An Approach to Reform
Vital steps for an effective response to this crisis include these:
Get serious about police reform. In 2016, the nonprofit International Police Science Association published a global index that rated policing in Nigeria as the worst in the world. The government must stop offering the equivalent of window dressing, such as the unfulfilled promises to overhaul the SARS unit and the failure of at least three police reform committees under different administrations (in 2006, 2009, and 2012) to produce results. The government last month announced a new initiative, to hire constables to improve police relations with local communities. The likelihood of tangible results is unclear, but it would be a positive step if it can lead toward the building of an inclusive policing structure that considers perspectives of Nigeria’s different ethnic and religious groups, and that begins to restore citizens’ trust.
While officials discuss steps for “reform,” what will be required will be a thorough overhaul. It may require returning to an old debate in Nigeria on the relative policing powers of the federal and state authorities.

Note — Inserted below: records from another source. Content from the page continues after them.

(* ===== verification/Termination.v ===== *)
(** * The goroutines come to rest

    Without new events, ticks and messages, every run of the goroutines is finite,
    however they are scheduled; and where it ends, either all work is done, or the
    process ends, or the mutex is held for ever. *)
From stdpp Require Import relations.
From S2P Require Import Prelude GoStrings Types Metadata ServiceId NewService Fixtures.
From S2P Require Import Bridge BridgeLemmas BridgeInv BridgeProps ServiceSync System.
From S2P Require Import Threads Concurrency Sections Interleavings Liveness.

(** ** Orders *)
Section orders.
Context {R : Type}.
Implicit Types (p : prog R unit) (ts : list (prog R unit)) (c : channel R).

(** What is left of a goroutine after a section. *)
Definition child p' p : Prop :=
  match p with Ret _ => False | Atom m k => ∃ x, p' = k x end.

Lemma child_wf p : Acc child p.
Proof. induction p as [a|X m k IH]; constructor; [done|]. intros p' [x ->]. apply IH. Qed.

Lemma advance_child p b p' b' : advance p b = Some (p', b') → child p' p.
Proof.
  destruct p as [|X m k]; [done|]. simpl. destruct (m b) as [[x| | |] b1]; try done.
  intros [= <- <-]. by eexists.
Qed.

(** A pool in which one goroutine has gone on, or is gone. *)
Inductive pool_lt : relation (list (prog R unit)) :=
| pool_lt_child ts1 p p' ts2 : child p' p → pool_lt (ts1 ++ p' :: ts2) (ts1 ++ p :: ts2)
| pool_lt_end ts1 p ts2 : pool_lt (ts1 ++ ts2) (ts1 ++ p :: ts2).

Lemma pool_lt_cons ts' p ts : pool_lt ts' (p :: ts) →
  (∃ p', ts' = p' :: ts ∧ child p' p) ∨ ts' = ts ∨ (∃ ts2, ts' = p :: ts2 ∧ pool_lt ts2 ts).
Proof.
  inversion 1 as [ts1 q q' ts2 Hc Hl Hr|ts1 q ts2 Hl Hr]; destruct ts1 as [|r ts1]; simplify_eq/=;
    eauto 6 using pool_lt.
Qed.

Lemma pool_wf ts : Acc pool_lt ts.
Proof.
  assert (∀ ts, Acc pool_lt ts → ∀ p, Acc child p → Acc pool_lt (p :: ts)) as Hcons.
  { intros ts0 Hts. induction Hts as [ts0 Hts IHts]. intros p Hp. induction Hp as [p Hp IHp].
    constructor. intros ts' [(p' & -> & Hc)|[->|(ts2 & -> & Hlt)]]%pool_lt_cons.
    - by apply IHp.
    - by constructor.
    - apply IHts; [done|]. by constructor. }
  induction ts as [|p ts IH]; [|by apply Hcons, child_wf].
  constructor. intros ts'. inversion 1 as [ts1 p p' ts2 Hc Hl Hn|ts1 p ts2 Hl Hn]; by destruct ts1.
Qed.

(** [channelRun] between two messages. *)
Definition chan_lt c' c : Prop :=
  match c, c' with
  | ChHandle p, ChHandle p' => child p' p
  | ChHandle _, _ => True
  | ChWait, ChReceive => True
  | _, _ => False
  end.

Lemma chan_wf c : Acc chan_lt c.
Proof.
  assert (Acc chan_lt ChReceive) as Hr by (by constructor; intros []).
  assert (Acc chan_lt ChWait) as Hw by (by constructor; intros []).
  destruct c as [| |p]; [done..|]. induction (child_wf p) as [p _ IH]. constructor.
  intros [| |p'] Hc; [done..|by apply IH].
Qed.
End orders.

(** ** Termination *)
Section termination.
Context {R : Type} `{RA : RegistryAdapter R} `{O : MapOrder} (host : Host.t) (env : Env.t).
Implicit Types (p : prog R unit) (s : Sys.t R).

(** The goroutines that are not the handler of a message start no others. *)
Definition starts_none (ts : list (prog R unit)) : Prop := Forall (leaving Bridge.spawned) ts.

Lemma leaving_advance p b p' b' : leaving Bridge.spawned p → advance p b = Some (p', b') →
  leaving Bridge.spawned p' ∧ Bridge.spawned b' = Bridge.spawned b.
Proof.
  destruct p as [|X m k]; [done|]. intros [Hm Hk]. simpl. specialize (Hm b). specialize (Hk b).
  destruct (m b) as [[x| | |] b1]; try done. intros [= <- <-]. auto.
Qed.

Lemma gstep_starts_none s s' : gstep host env s s' → starts_none (Sys.threads s) →
  starts_none (Sys.threads s').
Proof.
  unfold starts_none. destruct 1 as [docker gs1 g gs2 b ts w q c Hd Hg|ts1 p ts2 b p' b' w q c Ha
    |ts1 ts2 b w q c|b ts q|docker q1 msg q2 b ts w Hd|p b p' b' ts w q Ha|b ts w q]; simpl;
    rewrite ?Forall_app, ?Forall_cons; intros Hts; try done.
  - split; [done|]. split; [apply goroutine_spawned|done].
  - destruct (leaving_advance p b p' b') as [? _]; naive_solver.
  - naive_solver.
Qed.

Lemma istep_starts_none s s' : istep host env s s' → starts_none (Sys.threads s) →
  starts_none (Sys.threads s').
Proof.
  destruct 1 as [op s Hc|msg s|s s' Hg]; [|done|by apply gstep_starts_none].
  unfold starts_none. simpl. intros Hts. apply Forall_app_2; [done|]. constructor; [|done].
  apply operation_spawned. by intros docker msg ->.
Qed.

(** Lexicographically: the messages that wait, where [channelRun] is, the goroutines
    still to be started, and the goroutines. *)
Lemma gstep_sn n (c : channel R) m ts : Acc chan_lt c → Acc pool_lt ts → starts_none ts →
  ∀ b wg q, length q = n → length (Bridge.spawned b) = m → sn (gstep host env) (Sys.mk b ts wg q c).
Proof.
  revert c m ts. induction (lt_wf n) as [n _ IHn]. intros c m ts Hc. revert m ts.
  induction Hc as [c _ IHc]. intros m. induction (lt_wf m) as [m _ IHm]. intros ts Hts.
  induction Hts as [ts _ IHts]. intros Hn b wg q Hq Hm. constructor. intros s' Hstep.
  pose proof (gstep_starts_none _ _ Hstep Hn) as Hn'. unfold flip in Hstep.
  inversion Hstep as [docker gs1 g gs2 b0 ts0 w q0 c0 Hd Hg|ts1 p ts2 b0 p' b' w q0 c0 Ha
    |ts1 ts2 b0 w q0 c0|b0 ts0 q0|docker q1 msg q2 b0 ts0 w Hd|p b0 p' b' ts0 w q0 Ha|b0 ts0 w q0];
    simplify_eq/=.
  - eapply (IHm (length (gs1 ++ gs2))); [|apply pool_wf|done..]. rewrite Hg, !length_app. simpl. lia.
  - assert (leaving Bridge.spawned p) as Hp by (unfold starts_none in Hn; decompose_Forall; done).
    apply leaving_advance with (b := b) (p' := p') (b' := b') in Hp as [_ Hsp]; [|done].
    eapply IHts; [|done..|by rewrite Hsp]. apply pool_lt_child. by eapply advance_child.
  - eapply IHts; [apply pool_lt_end|done..].
  - by eapply IHc; [|apply pool_wf|..].
  - eapply (IHn (length (q1 ++ q2))); [|apply chan_wf|apply pool_wf|done..]. rewrite !length_app. simpl. lia.
  - eapply IHc; [|apply pool_wf|done..]. by eapply advance_child.
  - by eapply IHc; [|apply pool_wf|..].
Qed.

Lemma reachable_sn b s : rtc (istep host env) (Initialize b) s → sn (gstep host env) s.
Proof.
  intros Hreach. assert (starts_none (Sys.threads s)) as Hs.
  { assert (starts_none (Sys.threads (Initialize b))) as H0 by constructor.
    induction Hreach as [|s1 s2 s3 Hstep _ IH]; [done|]. by eapply IH, istep_starts_none. }
  destruct s as [b' ts wg q c]. by eapply gstep_sn; [apply chan_wf|apply pool_wf|..].
Qed.
End termination.

(** ** At rest *)
Section rest.
Context {R : Type} `{RA : RegistryAdapter R} (good : R → Prop) `{RS : !RegistrySafe good}.
Context `{O : MapOrder} (host : Host.t).
Implicit Types (b : Bridge.t R) (p : prog R unit) (s : Sys.t R).

Local Abbreviation resting := (nf (gstep host handled)).

(** Nothing can be started, ended or run. *)
Lemma resting_goroutine s p : resting s → p ∈ goroutines s →
  ¬ finished p ∧ ¬ runs (Sys.bridge s) p.
Proof.
  destruct s as [b ts wg q ch]. unfold goroutines. simpl. intros Hnf Hp.
  apply elem_of_app in Hp as [Hp|Hp].
  - apply list_elem_of_split in Hp as (ts1 & ts2 & ->). split.
    + intros Hf. destruct p as [[]|]; [|done]. apply Hnf. eexists. apply gstep_end.
    + intros [[p' b'] Ha]. apply Hnf. eexists. by apply gstep_section.
  - destruct ch as [| |h]; try (by apply elem_of_nil in Hp). apply list_elem_of_singleton in Hp as ->.
    split.
    + intros Hf. destruct h as [[]|]; [|done]. apply Hnf. eexists. apply gstep_done.
    + intros [[p' b'] Ha]. apply Hnf. eexists. by apply gstep_handle.
Qed.

Lemma resting_spawned s : resting s → Bridge.spawned (Sys.bridge s) = [].
Proof.
  destruct s as [b ts wg q ch]. intros Hnf. simpl. destruct (Bridge.spawned b) as [|g gs] eqn:Hg; [done|].
  destruct Hnf. eexists. apply (gstep_go host handled no_docker [] g gs); [apply no_docker_handled|done].
Qed.

(** One of them ends the process, or they all wait. *)
Lemma exits_or_wait b (ps : list (prog R unit)) : (∀ p, p ∈ ps → exits b p ∨ waits b p) →
  (∃ p, p ∈ ps ∧ exits b p) ∨ ∀ p, p ∈ ps → waits b p.
Proof.
  induction ps as [|p ps IH]; intros Hps; [right; by intros p ?%elem_of_nil|].
  destruct (Hps p) as [He|Hw]; [left|left; exists p; split; [left|done]|].
  destruct IH as [(p' & Hp & He)|IH]; [intros; apply Hps; by right|left; exists p'; split; [by right|done]|].
  right. intros p' [->|Hp]%elem_of_cons; auto.
Qed.

Lemma at_rest s : sys_inv True good s → resting s → idle s ∨ stops True good s.
Proof.
  intros Hok Hnf. pose proof Hok as [Hpool _].
  destruct (exits_or_wait (Sys.bridge s) (goroutines s)) as [He|Hw]; [|by right; left|].
  { intros p Hp. destruct (resting_goroutine s p Hnf Hp).
    destruct (pool_fate True good I _ _ p Hpool Hp) as [?|[?|[?|?]]]; tauto. }
  destruct (Bridge.locked (Sys.bridge s)) eqn:Hl.
  { right. destruct (pool_holder True good _ _ Hpool Hl) as [Hn|(ps1 & p & ps2 & T & Hg & Hp & Ha & _)].
    { right. split; [done|]. split; [apply Hpool|done]. }
    assert (p ∈ goroutines s) as Hin by (rewrite Hg; apply elem_of_app; right; left).
    destruct (resting_goroutine s p Hnf Hin).
    destruct (safe_fate True good I (Some T) _ p (proj1 Hpool) Ha Hp) as [?|[?|[He|[[=] _]]]]; try tauto.
    left. by exists p. }
  left. assert (goroutines s = []) as Hnone.
  { destruct (goroutines s) as [|p ps]; [done|]. destruct (Hw p) as [Hl' _]; [left|congruence]. }
  pose proof (resting_spawned s Hnf) as Hsp. destruct s as [b ts wg q ch]. unfold goroutines in Hnone.
  apply app_eq_nil in Hnone as [Hts Hch]. destruct Hok as [_ Hwg]. simpl in *. subst ts. destruct ch as [| |h]; [|clear Hch|done].
  - subst wg. destruct Hnf. eexists. apply gstep_wait.
  - destruct q as [|msg q]; [done|]. destruct Hnf. eexists.
    apply (gstep_receive host handled no_docker []), no_docker_handled.
Qed.

(** C6: when the registry starts in one of a set of states from which its calls return
    and which they do not leave, and Docker's answers are ones the code can take (IDs
    of twelve characters at least, those in a network mode too; a name for each
    container, a label map if it has an environment, and no entry of that without an
    equals sign): from every state the system reaches, every run of its goroutines
    without new events, ticks and messages is finite, however they are scheduled; and
    where it ends, all the work is done, the messages that waited and the goroutines
    that were still to start included, and the message loop waits with the mutex free;
    or a goroutine ends the process; or the mutex is held for ever and the tables never
    change again. *)
Theorem work_ends r config s : good r →
  rtc (istep host handled) (Initialize (Bridge.init r config)) s →
  sn (gstep host handled) s ∧
  ∀ s', rtc (gstep host handled) s s' → nf (gstep host handled) s' →
    idle s' ∨ (∃ p, p ∈ goroutines s' ∧ exits (Sys.bridge s') p) ∨
    ∀ s'', rtc (istep host handled) s' s'' →
      Bridge.locked (Sys.bridge s'') = true ∧ tables (Sys.bridge s'') = tables (Sys.bridge s').
Proof.
  intros Hr Hreach. split; [by eapply reachable_sn|]. intros s' Hs' Hnf.
  pose proof (reachable_sys_inv host handled True good (λ _, RS) (λ _ _ H, H) (λ _ _ H, H) r config s
    (λ _, Hr) Hreach) as Hok.
  apply (ok_steps good host _ _ Hs') in Hok.
  destruct (at_rest s' Hok Hnf) as [Hi|[He|Ha]]; [by left|by right; left|]. right. right. intros s'' Hs''.
  by apply (abandoned_forever host handled True good (λ _, RS) (λ _ _ H, H) (λ _ _ H, H)).
Qed.
End rest.

Lemma work_ends_witness : sn (@gstep _ _ ascending Fixtures.host handled) LiveRuns.started.
Proof.
  exact (proj1 (@work_ends _ _ (λ _, True) RegistryReturns_safe ascending Fixtures.host Memory.empty
           Fixtures.config LiveRuns.started I LiveRuns.started_reachable)).
Defined.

It would include investigating and prosecuting abusive members of the police and military, and uprooting ingrained patterns of corruption. A fundamental step will be for authorities to redirect the large numbers of police who currently provide personal security services to wealthy elites, assigning those officers to instead address serious crimes.
Tackle broader, systemic challenges of corruption and dysfunction. The violence of Nigerian policing does not exist in a vacuum, but rather is an integral part of wider failings of governance. The determined protests in the streets are testimony to ordinary Nigerians’ outrage over their long experience with a system of corrupt governance that undermines them at every turn with authorities’ self-dealing, graft and dysfunction. Even the security forces are victimized by this pattern of political, economic and social abuse, and fall easily into the wider culture of corruption. The biggest reason is that Nigeria’s political elite has not shown the collective will to take concrete steps that would cost its members their impunity and subject them to accountability.
Stated in another way, these protests are a critical, generational test for Nigeria’s democracy. They are an expression of civic engagement by citizens—a warning to the state about the risks of continuing to use the forms and the promise of democracy while withholding the accountability that true democracy requires. Nigerian writer Chukwudi Ukonne may have captured the significance of the turmoil in writing this week, “These protests might prove to be the political epiphany for a generation of young Nigerians who have never been seen nor heard but have now made it clear that the government will no longer ignore them.”
Turn local reforms into regional leadership. Nigeria understandably expects to lead regional coordination efforts in West Africa. It has sought to do so in the fight against transnational extremist groups such as Boko Haram. Yet regional security initiatives, such as the five-nation Multinational Joint Task Force, have thus far failed to reverse extremism’s spread. A reform program at home that accepts public accountability in governance, including policing, will strengthen Nigeria’s ability to perform—and also its moral authority in offering leadership to its neighbors. Given its size, regional prominence and diversity, Nigeria is a prize target for terrorism in Africa. Those same characteristics can make it a powerful leader in building peace and security on the continent.
The protests broke out just days after Nigeria’s Independence Day on October 1. Sixty years ago, Nigerians frustrated with colonialism demanded change, fought and won their freedom from the British. Today, Nigerians of the young generation are equally frustrated and demanding change, this time from their own government. Given its decision-making power within ECOWAS, Nigeria’s leadership—or the lack of it—in responding to the protests, and tackling its governance and security challenges at home, will set the pace not only for the future of the country, but for other countries of the region.